• **EXERCISE DIRECTIONS**:
Only one stretch of the records below is wanted: the lines from the one holding "assert ((∀ v, km_get" through the one holding "destruct (label labels0 v); [done|]. destruct". Return it exactly, both ends included.

• **MATERIAL TO PROCESS**:
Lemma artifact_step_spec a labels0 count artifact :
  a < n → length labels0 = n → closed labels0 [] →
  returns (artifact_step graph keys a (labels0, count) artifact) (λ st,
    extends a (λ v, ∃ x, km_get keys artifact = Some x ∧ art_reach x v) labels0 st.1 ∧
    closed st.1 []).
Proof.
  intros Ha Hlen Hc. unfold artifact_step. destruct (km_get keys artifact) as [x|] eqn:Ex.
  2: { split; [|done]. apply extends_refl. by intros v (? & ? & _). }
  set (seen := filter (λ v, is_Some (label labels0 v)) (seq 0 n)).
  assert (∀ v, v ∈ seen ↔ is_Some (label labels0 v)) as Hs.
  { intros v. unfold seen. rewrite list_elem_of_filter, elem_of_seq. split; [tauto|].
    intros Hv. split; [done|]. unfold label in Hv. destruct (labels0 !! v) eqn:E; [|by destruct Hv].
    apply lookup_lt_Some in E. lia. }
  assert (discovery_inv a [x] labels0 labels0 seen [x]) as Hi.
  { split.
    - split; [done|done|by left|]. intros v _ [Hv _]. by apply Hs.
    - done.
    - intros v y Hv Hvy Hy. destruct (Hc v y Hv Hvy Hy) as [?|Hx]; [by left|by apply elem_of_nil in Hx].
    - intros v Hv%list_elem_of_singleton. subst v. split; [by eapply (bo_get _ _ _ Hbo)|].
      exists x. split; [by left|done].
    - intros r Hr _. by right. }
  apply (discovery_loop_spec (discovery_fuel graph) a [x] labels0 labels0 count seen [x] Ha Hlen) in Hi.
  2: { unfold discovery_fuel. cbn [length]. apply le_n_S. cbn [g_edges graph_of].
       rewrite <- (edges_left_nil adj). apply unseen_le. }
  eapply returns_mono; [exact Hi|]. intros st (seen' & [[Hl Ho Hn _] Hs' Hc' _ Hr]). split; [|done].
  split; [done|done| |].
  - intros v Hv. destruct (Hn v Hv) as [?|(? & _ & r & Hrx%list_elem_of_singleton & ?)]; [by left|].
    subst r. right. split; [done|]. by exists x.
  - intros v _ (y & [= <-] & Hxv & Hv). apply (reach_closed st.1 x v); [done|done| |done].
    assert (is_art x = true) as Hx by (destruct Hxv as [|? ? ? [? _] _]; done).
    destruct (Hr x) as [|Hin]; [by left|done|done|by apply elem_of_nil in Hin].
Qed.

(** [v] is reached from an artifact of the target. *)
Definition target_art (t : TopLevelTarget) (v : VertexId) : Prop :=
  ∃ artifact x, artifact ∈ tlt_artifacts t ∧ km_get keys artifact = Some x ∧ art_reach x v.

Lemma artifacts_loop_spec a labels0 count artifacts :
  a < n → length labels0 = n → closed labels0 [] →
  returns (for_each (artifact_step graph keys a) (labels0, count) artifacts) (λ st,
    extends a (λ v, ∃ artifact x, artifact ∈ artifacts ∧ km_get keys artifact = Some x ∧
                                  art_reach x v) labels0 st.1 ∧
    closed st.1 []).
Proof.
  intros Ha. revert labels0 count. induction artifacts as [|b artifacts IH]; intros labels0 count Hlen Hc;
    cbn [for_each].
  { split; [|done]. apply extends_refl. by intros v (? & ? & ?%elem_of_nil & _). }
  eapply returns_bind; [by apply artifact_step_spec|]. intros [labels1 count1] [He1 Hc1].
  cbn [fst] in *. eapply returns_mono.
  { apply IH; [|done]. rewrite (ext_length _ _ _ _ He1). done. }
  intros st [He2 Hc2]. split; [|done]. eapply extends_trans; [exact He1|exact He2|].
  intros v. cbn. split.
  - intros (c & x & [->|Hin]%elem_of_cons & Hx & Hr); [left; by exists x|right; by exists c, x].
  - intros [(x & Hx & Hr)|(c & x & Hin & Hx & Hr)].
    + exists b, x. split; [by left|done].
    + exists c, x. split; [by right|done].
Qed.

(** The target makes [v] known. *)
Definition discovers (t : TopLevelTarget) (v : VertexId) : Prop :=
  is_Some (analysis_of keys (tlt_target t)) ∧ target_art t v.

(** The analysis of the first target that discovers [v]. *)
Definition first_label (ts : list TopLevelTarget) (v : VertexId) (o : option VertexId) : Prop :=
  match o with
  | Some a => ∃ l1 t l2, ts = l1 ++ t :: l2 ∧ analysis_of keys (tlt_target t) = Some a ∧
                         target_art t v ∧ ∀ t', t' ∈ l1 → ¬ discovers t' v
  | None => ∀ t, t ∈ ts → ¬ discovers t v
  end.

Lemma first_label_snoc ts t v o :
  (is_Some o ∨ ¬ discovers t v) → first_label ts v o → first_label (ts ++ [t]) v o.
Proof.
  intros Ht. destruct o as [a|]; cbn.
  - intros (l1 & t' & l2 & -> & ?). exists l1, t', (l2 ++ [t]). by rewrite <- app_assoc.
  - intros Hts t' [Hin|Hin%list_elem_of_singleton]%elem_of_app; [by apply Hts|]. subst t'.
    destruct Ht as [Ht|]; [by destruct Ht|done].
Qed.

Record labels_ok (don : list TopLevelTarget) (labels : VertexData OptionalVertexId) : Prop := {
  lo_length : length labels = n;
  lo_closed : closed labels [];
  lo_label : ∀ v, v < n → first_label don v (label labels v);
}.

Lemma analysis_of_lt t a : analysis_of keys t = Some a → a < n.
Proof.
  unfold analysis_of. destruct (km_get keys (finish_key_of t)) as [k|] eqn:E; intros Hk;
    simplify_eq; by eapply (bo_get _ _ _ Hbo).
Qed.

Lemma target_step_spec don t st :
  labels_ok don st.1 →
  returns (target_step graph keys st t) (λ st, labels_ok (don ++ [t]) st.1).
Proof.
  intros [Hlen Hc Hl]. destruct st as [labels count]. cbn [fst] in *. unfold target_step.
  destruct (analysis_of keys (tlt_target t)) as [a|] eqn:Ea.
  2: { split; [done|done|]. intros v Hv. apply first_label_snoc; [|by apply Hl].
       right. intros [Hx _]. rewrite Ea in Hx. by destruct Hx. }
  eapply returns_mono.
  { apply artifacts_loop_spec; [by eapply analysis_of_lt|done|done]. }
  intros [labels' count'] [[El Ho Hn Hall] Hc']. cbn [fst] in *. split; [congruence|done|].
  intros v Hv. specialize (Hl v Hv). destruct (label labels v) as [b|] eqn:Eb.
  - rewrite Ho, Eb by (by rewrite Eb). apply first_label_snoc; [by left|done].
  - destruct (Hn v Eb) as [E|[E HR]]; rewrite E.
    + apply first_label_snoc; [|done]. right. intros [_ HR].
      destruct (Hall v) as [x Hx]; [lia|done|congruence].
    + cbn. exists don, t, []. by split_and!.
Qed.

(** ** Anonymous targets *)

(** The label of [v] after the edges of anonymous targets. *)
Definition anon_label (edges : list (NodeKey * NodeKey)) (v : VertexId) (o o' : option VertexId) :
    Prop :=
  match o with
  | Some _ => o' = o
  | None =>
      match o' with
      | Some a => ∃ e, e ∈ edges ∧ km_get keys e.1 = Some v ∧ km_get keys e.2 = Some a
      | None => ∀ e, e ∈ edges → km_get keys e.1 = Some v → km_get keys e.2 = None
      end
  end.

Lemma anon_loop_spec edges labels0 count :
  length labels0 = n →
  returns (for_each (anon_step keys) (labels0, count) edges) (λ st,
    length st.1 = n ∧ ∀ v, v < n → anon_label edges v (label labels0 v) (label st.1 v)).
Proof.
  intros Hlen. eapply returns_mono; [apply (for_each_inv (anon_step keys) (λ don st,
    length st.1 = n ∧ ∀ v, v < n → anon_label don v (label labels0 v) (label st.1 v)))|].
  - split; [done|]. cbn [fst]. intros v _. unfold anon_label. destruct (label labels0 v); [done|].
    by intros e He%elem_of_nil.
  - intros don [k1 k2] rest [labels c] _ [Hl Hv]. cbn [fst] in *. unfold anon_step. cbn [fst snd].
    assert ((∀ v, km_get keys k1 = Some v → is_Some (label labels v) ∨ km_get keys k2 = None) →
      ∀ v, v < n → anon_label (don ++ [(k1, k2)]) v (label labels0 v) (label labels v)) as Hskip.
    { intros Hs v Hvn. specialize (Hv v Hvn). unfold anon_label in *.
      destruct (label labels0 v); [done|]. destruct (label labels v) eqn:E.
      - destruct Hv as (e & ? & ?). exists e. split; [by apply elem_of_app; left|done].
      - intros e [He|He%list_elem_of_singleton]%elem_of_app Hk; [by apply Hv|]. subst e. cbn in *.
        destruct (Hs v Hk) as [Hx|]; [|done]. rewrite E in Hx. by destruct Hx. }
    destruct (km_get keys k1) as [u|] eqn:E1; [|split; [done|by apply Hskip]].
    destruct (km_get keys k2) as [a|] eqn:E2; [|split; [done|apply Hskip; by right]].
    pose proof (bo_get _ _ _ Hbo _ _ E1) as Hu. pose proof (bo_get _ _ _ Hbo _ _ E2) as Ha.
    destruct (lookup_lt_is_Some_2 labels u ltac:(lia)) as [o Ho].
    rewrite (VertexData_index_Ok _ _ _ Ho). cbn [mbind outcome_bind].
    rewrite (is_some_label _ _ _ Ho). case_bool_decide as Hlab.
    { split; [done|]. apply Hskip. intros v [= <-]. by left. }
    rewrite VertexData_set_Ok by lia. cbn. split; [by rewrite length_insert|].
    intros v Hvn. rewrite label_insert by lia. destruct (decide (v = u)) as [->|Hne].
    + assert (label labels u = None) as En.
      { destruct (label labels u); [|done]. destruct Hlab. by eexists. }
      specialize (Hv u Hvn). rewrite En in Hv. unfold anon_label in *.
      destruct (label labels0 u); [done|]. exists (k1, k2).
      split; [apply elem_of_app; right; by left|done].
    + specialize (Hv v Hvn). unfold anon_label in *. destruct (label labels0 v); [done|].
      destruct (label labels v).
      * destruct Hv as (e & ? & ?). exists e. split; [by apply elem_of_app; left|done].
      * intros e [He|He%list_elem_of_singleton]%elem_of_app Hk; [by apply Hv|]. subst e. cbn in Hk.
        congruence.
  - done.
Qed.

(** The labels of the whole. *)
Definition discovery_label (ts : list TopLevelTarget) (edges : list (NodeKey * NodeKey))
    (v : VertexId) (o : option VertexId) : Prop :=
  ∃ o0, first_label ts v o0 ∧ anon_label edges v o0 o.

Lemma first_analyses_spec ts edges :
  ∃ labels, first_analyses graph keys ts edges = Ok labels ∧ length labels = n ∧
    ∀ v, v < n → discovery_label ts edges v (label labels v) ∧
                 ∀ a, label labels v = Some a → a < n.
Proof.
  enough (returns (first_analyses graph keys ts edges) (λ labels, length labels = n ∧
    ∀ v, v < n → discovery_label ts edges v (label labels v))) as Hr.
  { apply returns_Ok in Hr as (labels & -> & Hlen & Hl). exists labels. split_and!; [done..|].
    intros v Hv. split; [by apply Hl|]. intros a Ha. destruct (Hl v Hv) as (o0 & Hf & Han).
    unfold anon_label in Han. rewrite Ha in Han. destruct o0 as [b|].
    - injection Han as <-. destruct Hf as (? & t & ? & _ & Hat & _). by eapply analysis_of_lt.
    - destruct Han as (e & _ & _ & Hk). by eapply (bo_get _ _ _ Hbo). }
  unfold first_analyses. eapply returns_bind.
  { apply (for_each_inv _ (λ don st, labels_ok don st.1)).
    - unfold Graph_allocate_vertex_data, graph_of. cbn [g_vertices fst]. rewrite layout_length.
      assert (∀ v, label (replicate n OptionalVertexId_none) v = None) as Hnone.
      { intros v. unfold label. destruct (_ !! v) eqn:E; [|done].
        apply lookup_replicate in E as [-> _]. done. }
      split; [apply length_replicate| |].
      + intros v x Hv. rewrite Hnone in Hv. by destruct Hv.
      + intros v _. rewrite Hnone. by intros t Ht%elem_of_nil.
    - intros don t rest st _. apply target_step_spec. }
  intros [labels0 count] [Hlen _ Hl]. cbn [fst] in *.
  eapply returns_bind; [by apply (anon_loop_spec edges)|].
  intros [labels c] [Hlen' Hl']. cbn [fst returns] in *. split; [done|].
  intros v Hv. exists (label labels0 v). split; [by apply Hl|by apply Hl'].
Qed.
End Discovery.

• **YOUR RESPONSE**:
    assert ((∀ v, km_get keys k1 = Some v → is_Some (label labels v) ∨ km_get keys k2 = None) →
      ∀ v, v < n → anon_label (don ++ [(k1, k2)]) v (label labels0 v) (label labels v)) as Hskip.
    { intros Hs v Hvn. specialize (Hv v Hvn). unfold anon_label in *.
      destruct (label labels0 v); [done|]. destruct (label labels v) eqn:E.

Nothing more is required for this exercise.